Today reproductive health and rights champions in the U.S. Congress, led by Sen. Jeanne Shaheen (D-NH) and Rep. Nita Lowey (D-NY), introduced the Global Health, Empowerment and Rights (HER) Act. This important bill would reverse and prohibit the global gag rule, thereby protecting the health and rights of women and girls around the world and helping to restore the United States as a global leader in this field.
The many harms of the global gag rule
In January 2017, President Trump reinstated and expanded the global gag rule, kicking off his administration’s relentless campaign to undermine reproductive health and rights, both globally and in the United States. The global gag rule is a coercive and unjust policy that disrupts the provision of reproductive health services abroad by blocking U.S. global health assistance to all foreign nongovernmental organizations that use their own funding to engage in abortion-related services or advocacy.

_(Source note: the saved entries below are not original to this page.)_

Lemma updateManyFrom_spec (query : Query) (updates : Doc) (updatedAt : nat → Value)
    (collection : list Doc) :
  ∀ index : nat,
    let count := fst (updateManyFrom index query updates updatedAt collection) in
    let collection' := snd (updateManyFrom index query updates updatedAt collection) in
    count = length (List.filter (matches query) collection)
    ∧ ∀ i, collection' !! i
           = (λ d, if matches query d then merge d updates (updatedAt (index + i)) else d)
             <$> collection !! i.
Proof.
  induction collection as [|d l IH]; intros index; simpl; [done |].
  specialize (IH (S index)).
  destruct (updateManyFrom (S index) query updates updatedAt l) as [count rest].
  simpl in IH. destruct IH as [-> Hrest].
  destruct (matches query d) eqn:Hd; simpl; (split; [done |]); intros [|i]; simpl;
    rewrite ?Hd, ?Nat.add_0_r, ?Hrest; try done;
    by replace (index + S i) with (S index + i) by lia.
Qed.

(** X3. [updateMany] reports as [modifiedCount] what [countDocuments] counts
    for the query, keeps the length of the collection, and changes exactly
    the matching documents, each in its place. *)
Theorem updateMany_changes_every_match
    (query : Query) (updates : Doc) (updatedAt : nat → Value) (collection : list Doc) :
  let modifiedCount := fst (updateMany query updates updatedAt collection) in
  let collection' := snd (updateMany query updates updatedAt collection) in
  modifiedCount = countDocuments query collection
  ∧ length collection' = length collection
  ∧ ∀ i, collection' !! i
         = (λ d, if matches query d then merge d updates (updatedAt i) else d)
           <$> collection !! i.
Proof.
  intros modifiedCount collection'.
  destruct (updateManyFrom_spec query updates updatedAt collection 0) as [Hcount Hat].
  fold (updateMany query updates updatedAt collection) in Hcount, Hat.
  destruct (find_filter query collection) as [Hfind Hlen].
  split; [subst modifiedCount; by rewrite Hcount, Hlen, Hfind |].
  assert (Hsame : ∀ i, is_Some (collection' !! i) ↔ is_Some (collection !! i)).
  { intros i. subst collection'. rewrite Hat. by rewrite fmap_is_Some. }
  split; [| exact Hat].
  destruct (decide (length collection' = length collection)) as [|Hne]; [done |].
  exfalso. destruct (Nat.lt_gt_cases (length collection') (length collection)) as [[Hlt|Hgt] _];
    [done | |].
  - apply lookup_lt_is_Some_2, Hsame, lookup_lt_is_Some_1 in Hlt. lia.
  - apply lookup_lt_is_Some_2, Hsame, lookup_lt_is_Some_1 in Hgt. lia.
Qed.

Lemma filter_delete {A} (f : A → bool) (l : list A) (i : nat) (x : A) :
  l !! i = Some x →
  length (List.filter f (delete i l)) + (if f x then 1 else 0) = length (List.filter f l).
Proof.
  revert i. induction l as [|a l IH]; intros i Hi; [done |].
  destruct i as [|i]; simpl in *.
  - injection Hi as ->. destruct (f x); simpl; lia.
  - specialize (IH i Hi). destruct (f a); simpl; lia.
Qed.

(** X4. [deleteOne] removes the first matching document and nothing else:
    the other documents stay in their order, the length and what
    [countDocuments] counts for the query go down by [deletedCount], and
    [deletedCount] is 0 exactly when no document matches. *)
Theorem deleteOne_removes_first_match (query : Query) (collection : list Doc) :
  let deletedCount := fst (deleteOne query collection) in
  let collection' := snd (deleteOne query collection) in
  deletedCount + length collection' = length collection
  ∧ deletedCount + countDocuments query collection' = countDocuments query collection
  ∧ ((deletedCount = 0 ∧ collection' = collection
      ∧ Forall (λ d, matches query d = false) collection)
     ∨ (deletedCount = 1
        ∧ ∃ (i : nat) (d : Doc),
            collection !! i = Some d
            ∧ matches query d = true
            ∧ (∀ j e, j < i → collection !! j = Some e → matches query e = false)
            ∧ collection' = take i collection ++ drop (S i) collection)).
Proof.
  unfold deleteOne.
  destruct (find_filter query collection) as [Hf Hc]. rewrite Hc, Hf.
  destruct (list_find _ collection) as [[i d]|] eqn:Hfind; simpl.
  - apply list_find_Some in Hfind as (Hi & Hd & Hbefore).
    destruct (find_filter query (delete i collection)) as [Hf' Hc']. rewrite Hc', Hf'.
    pose proof (filter_delete (matches query) collection i d Hi) as Hcount.
    rewrite Hd in Hcount. pose proof (lookup_lt_Some _ _ _ Hi) as Hlt.
    split; [rewrite length_delete by done; lia |]. split; [lia |]. right.
    split; [done |]. exists i, d. split; [done |]. split; [done |].
    split; [| apply delete_take_drop].
    intros j e Hj He. specialize (Hbefore j e He Hj). by destruct (matches query e).
  - split; [done |]. split; [by rewrite Hc, Hf |]. left.
    split; [done |]. split; [done |]. by apply list_find_none_matches.
Qed.

(** The backward loop leaves the documents it has not visited yet and, of
    those it has visited, the ones that do not match. *)
Lemma deleteManyLoop_spec (query : Query) (next : nat) :
  ∀ collection : list Doc,
    next ≤ length collection →
    deleteManyLoop query next collection
    = List.filter (λ d, negb (matches query d)) (take next collection)
      ++ drop next collection.
Proof.
  induction next as [|i IH]; intros collection Hlen; simpl; [done |].
  destruct (lookup_lt_is_Some_2 collection i ltac:(lia)) as [x Hx]. rewrite Hx.
  rewrite (take_S_r _ _ _ Hx), List.filter_app. simpl.
  assert (Hi : length (take i collection) = i) by (rewrite length_take; lia).
  destruct (matches query x); simpl.
  - rewrite IH by (rewrite length_delete; [lia | done]).
    rewrite delete_take_drop, take_app_length', drop_app_length' by done.
    by rewrite app_nil_r.
  - rewrite IH by lia. rewrite (drop_S _ _ _ Hx). by rewrite <- app_assoc.
Qed.

(** X5. [deleteMany] leaves exactly the documents that do not match the
    query, in their order; [deletedCount] is what [countDocuments] counted
    for the query, and afterwards it counts none. *)
Theorem deleteMany_keeps_the_rest (query : Query) (collection : list Doc) :
  let deletedCount := fst (deleteMany query collection) in
  let collection' := snd (deleteMany query collection) in
  collection' = List.filter (λ d, negb (matches query d)) collection
  ∧ deletedCount = countDocuments query collection
  ∧ countDocuments query collection' = 0
  ∧ find query collection' = [].
Proof.
  unfold deleteMany. simpl.
  rewrite (deleteManyLoop_spec query (length collection) collection) by done.
  rewrite drop_all, app_nil_r, firstn_all.
  destruct (find_filter query collection) as [Hf Hc].
  pose proof (filter_length_split (matches query) collection) as Hsplit.
  split; [done |]. split; [rewrite Hc, Hf; lia |].
  destruct (find_filter query (List.filter (λ d, negb (matches query d)) collection))
    as [Hf' Hc'].
  assert (Hnone : List.filter (matches query)
                    (List.filter (λ d, negb (matches query d)) collection) = []).
  { apply filter_none, Forall_forall. intros d Hd%list_elem_of_In.
    apply List.filter_In in Hd as [_ Hd]. by destruct (matches query d). }
  by rewrite Hc', Hf', Hnone.
Qed.

Lemma strictEq_Fin (x y : Q) : strictEq (VNum (Fin x)) (VNum (Fin y)) = true ↔ x == y.
Proof.
  simpl. destruct (x ?= y)%Q eqn:E.
  - apply Qeq_alt in E. done.
  - apply Qlt_alt in E. split; [done | lra].
  - apply Qgt_alt in E. split; [done | lra].
Qed.

Lemma strictEq_Fin_inv (x : Q) (b : Value) :
  strictEq (VNum (Fin x)) b = true → ∃ y : Q, b = VNum (Fin y) ∧ x == y.
Proof.
  destruct b as [| | |[y| | |]| |]; try done. intros H%strictEq_Fin. by exists y.
Qed.

Lemma idsBelow_no_match (bound : Q) (collection : list Doc) (b : Value) :
  idsBelow bound collection →
  strictEq (VNum (Fin bound)) b = true →
  list_find (λ item, strictEq (get item "_id") b = true) collection = None.
Proof.
  intros Hbelow Hb. apply list_find_None. eapply Forall_impl; [exact Hbelow |].
  intros d (q & Hq & Hlt) Hd. simpl in Hd.
  apply strictEq_Fin_inv in Hb as (y & -> & Hy). rewrite Hq in Hd.
  apply strictEq_Fin in Hd. lra.
Qed.

Lemma idsBelow_weaken (n m : Q) (collection : list Doc) :
  (n <= m)%Q → idsBelow n collection → idsBelow m collection.
Proof.
  intros Hnm H. eapply Forall_impl; [exact H |].
  intros d (q & Hq & Hlt). exists q. split; [done | lra].
Qed.

(** X6. Saving an instance without a truthy [_id], into a collection whose
    ids are below the counter of the model, gives it the counter as its [_id],
    advances the counter by one, appends the document, and leaves every other
    property but [createdAt] and [updatedAt] as it was; [findById] with the
    new id returns the saved document, and finds the documents that were
    there as before. *)
Theorem save_new_then_findById
    (parseInt : Value → Number) (collectionName : string) (this : Doc)
    (createdAt updatedAt : Value) (collection : list Doc) (nextId : gmap string Number)
    (n : Q) :
  truthy (get this "_id") = false →
  nextId !! dropLast collectionName = Some (Fin n) →
  idsBelow n collection →
  let result := save collectionName this createdAt updatedAt collection nextId in
  let this' := fst (fst result) in
  let collection' := snd (fst result) in
  let nextId' := snd result in
  get this' "_id" = VNum (Fin n)
  ∧ (∀ key, key ≠ "_id" → key ≠ "createdAt" → key ≠ "updatedAt" →
            get this' key = get this key)
  ∧ collection' = collection ++ [this']
  ∧ findById parseInt (get this' "_id") collection' = Some this'
  ∧ (∀ d, d ∈ collection →
          findById parseInt (get d "_id") collection'
          = findById parseInt (get d "_id") collection)
  ∧ ∃ n' : Q, nextId' !! dropLast collectionName = Some (Fin n')
              ∧ n' == n + 1 ∧ idsBelow n' collection'.
Proof.
  intros Hfalsy Hcounter Hbelow. unfold save. rewrite Hfalsy. unfold postIncrement.
  rewrite Hcounter. simpl.
  set (this' := <["updatedAt" := updatedAt]> (<["createdAt" := createdAt]>
                  (<["_id" := VNum (Fin n)]> this))).
  assert (Hid : get this' "_id" = VNum (Fin n)).
  { unfold get, this'. by rewrite !lookup_insert_ne, lookup_insert_eq by done. }
  split; [done |]. split; [| split; [done |]; split; [| split]].
  - intros key H1 H2 H3. unfold get, this'. by rewrite !lookup_insert_ne by done.
  - rewrite Hid. unfold findById.
    rewrite list_find_app_r
      by (apply (idsBelow_no_match n); [done | by apply strictEq_Fin]).
    simpl. rewrite Hid. rewrite decide_True by by apply strictEq_Fin. done.
  - intros d Hd. unfold findById.
    unfold idsBelow in Hbelow. rewrite Forall_forall in Hbelow.
    destruct (Hbelow d Hd) as (q & Hq & _).
    rewrite Hq.
    destruct (list_find_elem_of
                (λ item, strictEq (get item "_id") (VNum (Fin q)) = true) collection d Hd)
      as [[i e] Hfound]; [rewrite Hq; by apply strictEq_Fin |].
    by rewrite (list_find_app_l _ _ _ _ _ Hfound), Hfound.
  - exists (Qred (n + 1)). rewrite lookup_insert_eq. split; [done |].
    split; [apply Qred_correct |].
    apply Forall_app. split.
    + apply (idsBelow_weaken n); [rewrite Qred_correct; lra | done].
    + apply Forall_singleton. exists n. split; [done |]. rewrite Qred_correct. lra.
Qed.

(** The first course saved into the empty storage. *)
Lemma save_new_then_findById_witness :
  let this : Doc := {["title" := VStr "Logic"]} in
  let result := save "courses" this (VObj 1) (VObj 2) [] initialNextId in
  get (fst (fst result)) "_id" = VNum (Fin 1)
  ∧ findById (λ _, NaN) (VNum (Fin 1)) (snd (fst result)) = Some (fst (fst result)).
Proof.
  intros this result.
  destruct (save_new_then_findById (λ _, NaN) "courses" this (VObj 1) (VObj 2) []
              initialNextId 1 eq_refl eq_refl ltac:(by constructor))
    as (Hid & _ & _ & Hfind & _).
  fold result in Hid, Hfind. split; [exact Hid |]. by rewrite <- Hid.
Defined.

Previous versions of the policy applied to U.S. assistance for family planning programs ($607.5 million in fiscal year 2018). The Trump administration vastly expanded the global gag rule to include all U.S. global health assistance ($10.8 billion), greatly increasing the number of agencies forced to choose between critical funding and the well-being and rights of their patients.
All iterations of the global gag rule are dangerous. The policy threatens the provision of health services in developing countries, increases the risk of unintended pregnancies and unsafe abortions, and violates medical ethics. The Trump administration’s policy puts life-saving health services—particularly sexual and reproductive health services—out of reach for people and communities who already have limited access to affordable, high quality health care.
The Global HER Act
The Global HER Act would reverse and permanently prohibit the global gag rule. Specifically, the law would allow entities receiving U.S. global assistance to provide safe abortion care using their own funds, in keeping with current U.S. laws and those of their respective countries. It would also support free speech and democratic engagement by lifting the prohibition on funding to entities that use their own funds to advocate on behalf of abortion rights.
Importantly, the Global HER Act would prevent future antiabortion administrations from easily re-imposing the global gag rule through executive order. This, in turn, would greatly reduce the likelihood that family planning aid and other global health assistance will continue to be treated as a political football by antiabortion ideologues—never mind the severe real-world consequences.